(** The outcome of saving: the new state is in the file, or what was there is. *)
Lemma file_SaveState_cases s d :
  let out := file_SaveState faults homeDir s d in
  out.1.2 = checksummed s ∧
  match out.1.1 with
  | None => ∃ data, marshal_indent (checksummed s) = Ok data ∧
      dk_files out.2 !! statePath homeDir = Some data
  | Some _ => dk_files out.2 !! statePath homeDir = dk_files d !! statePath homeDir
  end.
Proof.
  pose proof temp_path_ne as Hne. cbv zeta. unfold file_SaveState. fold (checksummed s).
  destruct (marshal_indent (checksummed s)) as [data|e] eqn:Hm; [|by split].
  rewrite bindM_eq. unfold io_write, operate.
  destruct (fault faults (dk_ops d)) as [e|]; cbn [fst snd dk_files dk_ops].
  { split; [done|]. simpl. destruct (torn faults _); [by rewrite lookup_insert_ne|done]. }
  rewrite bindM_eq. unfold io_rename, operate. cbn [dk_files dk_ops].
  destruct (fault faults (S (dk_ops d))) as [e|]; cbn [fst snd dk_files dk_ops].
  - rewrite bindM_eq. unfold io_remove, operate. cbn [dk_files dk_ops]. split; [done|].
    destruct (fault faults _); simpl; [by rewrite lookup_insert_ne|].
    rewrite lookup_insert_eq. simpl. by rewrite lookup_delete_ne, lookup_insert_ne by done.
  - rewrite lookup_insert_eq. cbn [fst snd]. split; [done|]. exists data. split; [done|].
    simpl. by rewrite lookup_insert_eq.
Qed.

#[export] Program Instance FileUpgradeStateManager_laws :
  @StateManagerLaws Disk (FileUpgradeStateManager faults homeDir) := {|
  on_disk := file_on_disk;
  keepable := encodable;
  keepable_checksum := encodable_checksum
|}.
Next Obligation.
  intros s f. exists (calculateChecksum s). apply (file_SaveState_cases s f).
Qed.
Next Obligation.
  intros s f Hk Hs. destruct (file_SaveState_cases s f) as [E Hc]. simpl in *.
  rewrite Hs in Hc. destruct Hc as (data & Hm & Hd). unfold file_on_disk. rewrite Hd, E.
  by apply decode_checksummed.
Qed.
Next Obligation.
  intros s f e Hs. destruct (file_SaveState_cases s f) as [_ Hc]. simpl in *.
  rewrite Hs in Hc. unfold file_on_disk. by rewrite Hc.
Qed.
Next Obligation.
  intros f. simpl. unfold file_DeleteState. rewrite bindM_eq. unfold io_remove, operate, file_on_disk.
  destruct (fault faults _); [done|]. intros _.
  destruct (dk_files f !! statePath homeDir) eqn:Hf; simpl; [by rewrite lookup_delete_eq|by rewrite Hf].
Qed.
Next Obligation.
  intros f e. simpl. unfold file_DeleteState. rewrite bindM_eq. unfold io_remove, operate, file_on_disk.
  destruct (fault faults _); [done|]. by destruct (dk_files f !! statePath homeDir).
Qed.
Next Obligation.
  intros f. simpl. unfold file_LoadState. rewrite bindM_eq. unfold io_read, operate, file_on_disk.
  destruct (fault faults _); simpl; [split; [done|by right; eexists]|].
  split; [done|]. left. by destruct (dk_files f !! statePath homeDir).
Qed.
End laws.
┄┄┄┄┄┄┄┄┄┄
- [Task directions] Beginning with the line that contains "intros f. simpl. unfold file_LoadState.", retype every remaining line of the listing exactly, ending with the last one.

- [Task response]
  intros f. simpl. unfold file_LoadState. rewrite bindM_eq. unfold io_read, operate, file_on_disk.
  destruct (fault faults _); simpl; [split; [done|by right; eexists]|].
  split; [done|]. left. by destruct (dk_files f !! statePath homeDir).
Qed.
End laws.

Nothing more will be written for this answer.